▼
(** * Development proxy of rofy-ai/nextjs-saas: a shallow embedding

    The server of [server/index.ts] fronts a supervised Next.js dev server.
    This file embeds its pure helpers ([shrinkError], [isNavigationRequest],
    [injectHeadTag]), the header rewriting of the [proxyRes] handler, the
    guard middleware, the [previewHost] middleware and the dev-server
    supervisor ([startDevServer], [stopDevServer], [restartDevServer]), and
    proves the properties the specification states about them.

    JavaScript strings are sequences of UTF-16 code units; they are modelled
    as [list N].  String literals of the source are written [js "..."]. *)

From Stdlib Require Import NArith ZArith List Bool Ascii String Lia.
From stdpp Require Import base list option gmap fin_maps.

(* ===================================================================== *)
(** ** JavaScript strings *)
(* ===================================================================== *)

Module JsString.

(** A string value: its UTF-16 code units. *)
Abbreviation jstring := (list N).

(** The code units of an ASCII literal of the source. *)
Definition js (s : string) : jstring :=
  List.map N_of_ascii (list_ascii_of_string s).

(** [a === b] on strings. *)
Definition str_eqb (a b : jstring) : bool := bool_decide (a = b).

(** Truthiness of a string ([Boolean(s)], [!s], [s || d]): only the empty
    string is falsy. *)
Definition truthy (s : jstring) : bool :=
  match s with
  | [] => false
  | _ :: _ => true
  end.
▲
* **Brief**:
All lines carrying the word "source" must be copied from the data above.

* **Solution for this problem**:
    as [list N].  String literals of the source are written [js "..."]. *)
(** The code units of an ASCII literal of the source. *)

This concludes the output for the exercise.